THE TASK:
Please return only the lines from the one holding "destruct (toml_DecodeFile_BuildMetadata _)" through the one holding "bind_in H r2", exactly as they appear in the records below, both ends included.
+---+
(** *** The build report *)

Lemma buildReportEntries_char layersDir bps :
  let reports bp := negb (api.LessThan (api_MustParse (GroupBuildpack.API bp)) api.v0_5) in
  let decode bp :=
    toml_DecodeFile_BuildReport
      (filepath_Join (filepath_Join layersDir (launch_EscapeID (GroupBuildpack.ID bp)))
         "build.toml") in
  let broken bp :=
    match (decode bp).2 with Some err => negb (os_IsNotExist err) | None => false end in
  ∀ out,
    buildReportEntries layersDir bps out =
    match find broken (List.filter reports bps) with
    | Some bp => match (decode bp).2 with Some err => inl err | None => inr [] end
    | None =>
        inr (out ++ flat_map (λ bp, buildpack_WithBuildpack bp (decode bp).1)
                      (List.filter reports bps))
    end.
Proof.
  intros reports decode broken. subst reports decode broken.
  induction bps as [|bp rest IH]; intros out; simpl.
  - by rewrite app_nil_r.
  - destruct (api.LessThan _ _); simpl; [apply IH|].
    destruct (toml_DecodeFile_BuildReport _) as [bom [err|]] eqn:Hdec; simpl.
    + destruct (os_IsNotExist err); simpl; [|by rewrite Hdec].
      rewrite IH. destruct (find _ _); [done|]. by rewrite app_assoc.
    + rewrite IH. destruct (find _ _); [done|]. by rewrite app_assoc.
Qed.

(** X23: the build report, as a whole: below platform API 0.5 it is
    empty.  Otherwise only the buildpacks of API 0.5 or more count; the
    first of them whose [build.toml] fails to decode for another reason
    than being absent makes the report fail with that error, unwrapped;
    if there is none, the report is the entries of those buildpacks, in
    group order, a buildpack without the file included with what the
    decoder left. *)
Theorem makeBuildReport_entries e layersDir :
  let reports bp := negb (api.LessThan (api_MustParse (GroupBuildpack.API bp)) api.v0_5) in
  let decode bp :=
    toml_DecodeFile_BuildReport
      (filepath_Join (filepath_Join layersDir (launch_EscapeID (GroupBuildpack.ID bp)))
         "build.toml") in
  let broken bp :=
    match (decode bp).2 with Some err => negb (os_IsNotExist err) | None => false end in
  makeBuildReport e layersDir =
  if api.LessThan (PlatformAPI e) api.v0_5 then inr []
  else match find broken (List.filter reports (Buildpacks e)) with
       | Some bp => match (decode bp).2 with Some err => inl err | None => inr [] end
       | None =>
           inr (flat_map (λ bp, buildpack_WithBuildpack bp (decode bp).1)
                  (List.filter reports (Buildpacks e)))
       end.
Proof.
  intros reports decode broken. unfold Lifecycle.makeBuildReport.
  destruct (api.LessThan _ _); [done|]. apply buildReportEntries_char.
Qed.

(** *** The whole export *)

Lemma saves_last_ret {B} image names (err : error) :
  saves_last (B := B) image names (ret (inl err)).
Proof. intros st. exists []. split; [done|]. left. rewrite app_nil_r. simpl. eauto. Qed.

Lemma saves_last_bind {B C} image names (c : E C) (k : C → E (error + B)) :
  sends_only not_save c → (∀ a, saves_last image names (k a)) →
  saves_last image names (bind c k).
Proof.
  intros Hc Hk st. unfold bind. destruct (Hc st) as (cs1 & E1 & F1).
  destruct (c st) as [a s1]. simpl in E1.
  destruct (Hk a s1) as (cs2 & F2 & Hcase).
  exists (cs1 ++ cs2). split; [by apply Forall_app|].
  rewrite E1, <- !app_assoc in Hcase. by rewrite <- !app_assoc.
Qed.

Lemma saves_last_save image names (f : ImageReport.t → ExportReport.t) :
  saves_last image names
    (r <- saveImage image names ;;
     match r with
     | (_, Some err) => ret (inl err)
     | (report, None) => ret (inr (f report))
     end).
Proof.
  intros st. exists []. split; [done|]. right. rewrite !app_nil_r.
  unfold saveImage, bind, call, ret. simpl.
  destruct (reply_err _); simpl; eauto.
Qed.

Lemma sends_only_not_save {A} (P : ImageCall → bool) (c : E A) :
  sends_only P c → (∀ x, P x = true → not_save x = true) → sends_only not_save c.
Proof. intros Hc HP. by eapply sends_only_weaken. Qed.

Lemma layer_not_save x : is_layer_call x = true → not_save x = true.
Proof. by destruct x. Qed.

Lemma label_not_save x : is_label_call x = true → not_save x = true.
Proof. by destruct x. Qed.

Lemma env_not_save x : is_env_call x = true → not_save x = true.
Proof. by destruct x. Qed.

Ltac saves_step :=
  first
    [ apply saves_last_ret
    | apply saves_last_save
    | apply saves_last_bind;
      [ first
          [ apply sends_only_call; reflexivity
          | apply sends_only_log
          | eapply sends_only_not_save;
            [ first [ apply addBuildpackLayers_from_sends
                    | apply addAppLayers_sends
                    | apply addLauncherLayers_sends ]
            | apply layer_not_save ]
          | eapply sends_only_not_save; [apply setLabels_sends|apply label_not_save]
          | eapply sends_only_not_save; [apply setEnv_sends|apply env_not_save]
          | eapply sends_only_not_save; [apply entrypoint_sends|done]
          | unfold setWorkingDir; sends ]
      | intros ? ]
    | match goal with
      | |- saves_last _ _ (match ?x with _ => _ end) => destruct x
      | |- saves_last _ _ (if ?x then _ else _) => destruct x
      end ].

Lemma Export_saves_last_aux e opts0 :
  saves_last (WorkingImage opts0) (AdditionalNames opts0) (Export e opts0).
Proof.
  unfold Lifecycle.Export, addBuildpackLayers.
  repeat saves_step.
Qed.

(** X24: the image is saved last, or not at all: whatever [Export]
    returns, it has made no [Save] call except possibly its very last
    call, which then is [Save] with the additional names.  If it made
    none, it returned an error; if it made one, it returned the error of
    that call, or a report when there was none. *)
Theorem Export_saves_last e opts0 r st st' :
  Export e opts0 st = (r, st') →
  ∃ pre,
    Forall (λ c, is_save_call c = false) pre ∧
    ((calls st' = calls st ++ pre ∧ ∃ err, r = inl err) ∨
     (calls st' = calls st ++ pre ++ [Save (AdditionalNames opts0)] ∧
      match reply_err (WorkingImage opts0 (calls st ++ pre)
                         (Save (AdditionalNames opts0))) with
      | Some err => r = inl err
      | None => ∃ report, r = inr report
      end)).
Proof.
  intros H. destruct (Export_saves_last_aux e opts0 st) as (pre & F & Hcase).
  rewrite H in Hcase. simpl in Hcase. exists pre. split; [|done].
  eapply Forall_impl; [done|]. intros x. unfold not_save. by destruct (is_save_call x).
Qed.

Lemma Export_ok_inv e opts0 st report st' :
  Export e opts0 st = (inr report, st') →
  let opts :=
    with_dirs (filepath_Abs (LayersDir opts0)).1 (filepath_Abs (AppDir opts0)).1 opts0 in
  ∃ layers labels envs ep,
    Forall (λ c, is_layer_call c = true) layers ∧
    Forall (λ c, is_label_call c = true) labels ∧
    Forall (λ c, is_env_call c = true) envs ∧
    calls st' = calls st ++ [TopLayer] ++ layers ++ labels ++ envs
      ++ (if api.AtLeast (PlatformAPI e) api.v0_6 then [SetWorkingDir (AppDir opts)] else [])
      ++ [SetEntrypoint [ep]; SetCmd []; Save (AdditionalNames opts0)] ∧
    makeBuildReport e (LayersDir opts) = inr (ExportReport.Build report) ∧
    ExportReport.Image report =
      (if supportsManifestSize e then id else ImageReport.with_ManifestSize 0)
        (reply_report (WorkingImage opts0 (removelast (calls st'))
                         (Save (AdditionalNames opts0)))).
Proof.
  intros H opts. subst opts. unfold Lifecycle.Export in H.
  destruct (filepath_Abs (LayersDir opts0)) as [layersDir [err|]]; [ret_in H|].
  destruct (filepath_Abs (AppDir opts0)) as [appDir [err|]]; [ret_in H|].
  simpl fst. set (opts := with_dirs layersDir appDir opts0) in *.
  bind_in H r0 s0 H0. apply emits_call in H0 as [H0 _].
  destruct (reply_err r0); [ret_in H|].
  destruct (toml_DecodeFile_BuildMetadata _) as [buildMD [err|]]; [ret_in H|].
  bind_in H r1 s1 H1. destruct r1 as [err|meta1]; [ret_in H|].
  apply (sends_only_run _ _ _ _ _ (addBuildpackLayers_from_sends _ _ _ _)) in H1
    as (c1 & E1 & F1).
  bind_in H r2 s2 H2. destruct r2 as [err|meta2]; [ret_in H|].
  apply (sends_only_run _ _ _ _ _ (addAppLayers_sends _ _ _ _)) in H2 as (c2 & E2 & F2).
  bind_in H r3 s3 H3. destruct r3 as [err|meta3]; [ret_in H|].
  apply (sends_only_run _ _ _ _ _ (addLauncherLayers_sends _ _ _ _)) in H3
    as (c3 & E3 & F3).
  bind_in H r4 s4 H4. destruct r4 as [[err|] buildMD']; [ret_in H|].
  apply (sends_only_run _ _ _ _ _ (setLabels_sends _ _ _ _)) in H4 as (c4 & E4 & F4).
  bind_in H r5 s5 H5. destruct r5 as [err|]; [ret_in H|].
  apply (sends_only_run _ _ _ _ _ (setEnv_sends _ _ _)) in H5 as (c5 & E5 & F5).
  bind_in H r6 s6 H6.
  destruct r6 as [err|]; [ret_in H|].
  assert (calls s6 = calls s5
            ++ (if api.AtLeast (PlatformAPI e) api.v0_6
                then [SetWorkingDir (AppDir opts)] else [])) as E6.
  { destruct (api.AtLeast _ _); [|ret_in H6; by rewrite app_nil_r].
    bind_in H6 u s H6a. apply emits_log in H6a.
    unfold setWorkingDir in H6. bind_in H6 rw sw H6b. ret_in H6.
    apply emits_call in H6b as [H6b _]. unfold emits in *.
    by rewrite H6b, H6a, app_nil_r. }
  bind_in H r7 s7 H7.
  apply (sends_only_run _ _ _ _ _ (entrypoint_sends _ _ _ _)) in H7 as (c7 & E7 & F7).
  assert (c7 = []) as ->.
  { destruct c7 as [|x c7]; [done|]. by apply Forall_cons in F7 as [? _]. }
  rewrite app_nil_r in E7.
  destruct r7 as [ep [err|]]; [ret_in H|].
  bind_in H u8 s8 H8. apply emits_log in H8.
  bind_in H r9 s9 H9. apply emits_call in H9 as [H9 _].
  destruct (reply_err r9); [ret_in H|].
  bind_in H r10 s10 H10. apply emits_call in H10 as [H10 _].
  destruct (reply_err r10); [ret_in H|].
  destruct (makeBuildReport e (LayersDir opts)) as [err|build]; [ret_in H|].
  bind_in H r11 s11 H11. unfold saveImage in H11.
  bind_in H11 rs ss H11a. ret_in H11. apply emits_call in H11a as [H11a ->].
  destruct (reply_err _); ret_in H.
  exists (c1 ++ c2 ++ c3), c4, c5, ep.
  assert (calls s10 = calls st ++ [TopLayer] ++ (c1 ++ c2 ++ c3) ++ c4 ++ c5
            ++ (if api.AtLeast (PlatformAPI e) api.v0_6
                then [SetWorkingDir (AppDir opts)] else [])
            ++ [SetEntrypoint [ep]; SetCmd []]) as E10.
  { unfold emits in *. rewrite H10, H9, H8, E7, E6, E5, E4, E3, E2, E1, H0.
    rewrite app_nil_r. by rewrite <- !app_assoc. }
  unfold emits in H11a. split_and!; try done.
  - by rewrite !Forall_app.
  - rewrite H11a, E10. by rewrite <- !app_assoc.
  - simpl. rewrite H11a, removelast_last. by destruct (supportsManifestSize e).
Qed.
+---+
RESULT FOR THIS TASK:
  destruct (toml_DecodeFile_BuildMetadata _) as [buildMD [err|]]; [ret_in H|].
  bind_in H r1 s1 H1. destruct r1 as [err|meta1]; [ret_in H|].
  apply (sends_only_run _ _ _ _ _ (addBuildpackLayers_from_sends _ _ _ _)) in H1
    as (c1 & E1 & F1).
  bind_in H r2 s2 H2. destruct r2 as [err|meta2]; [ret_in H|].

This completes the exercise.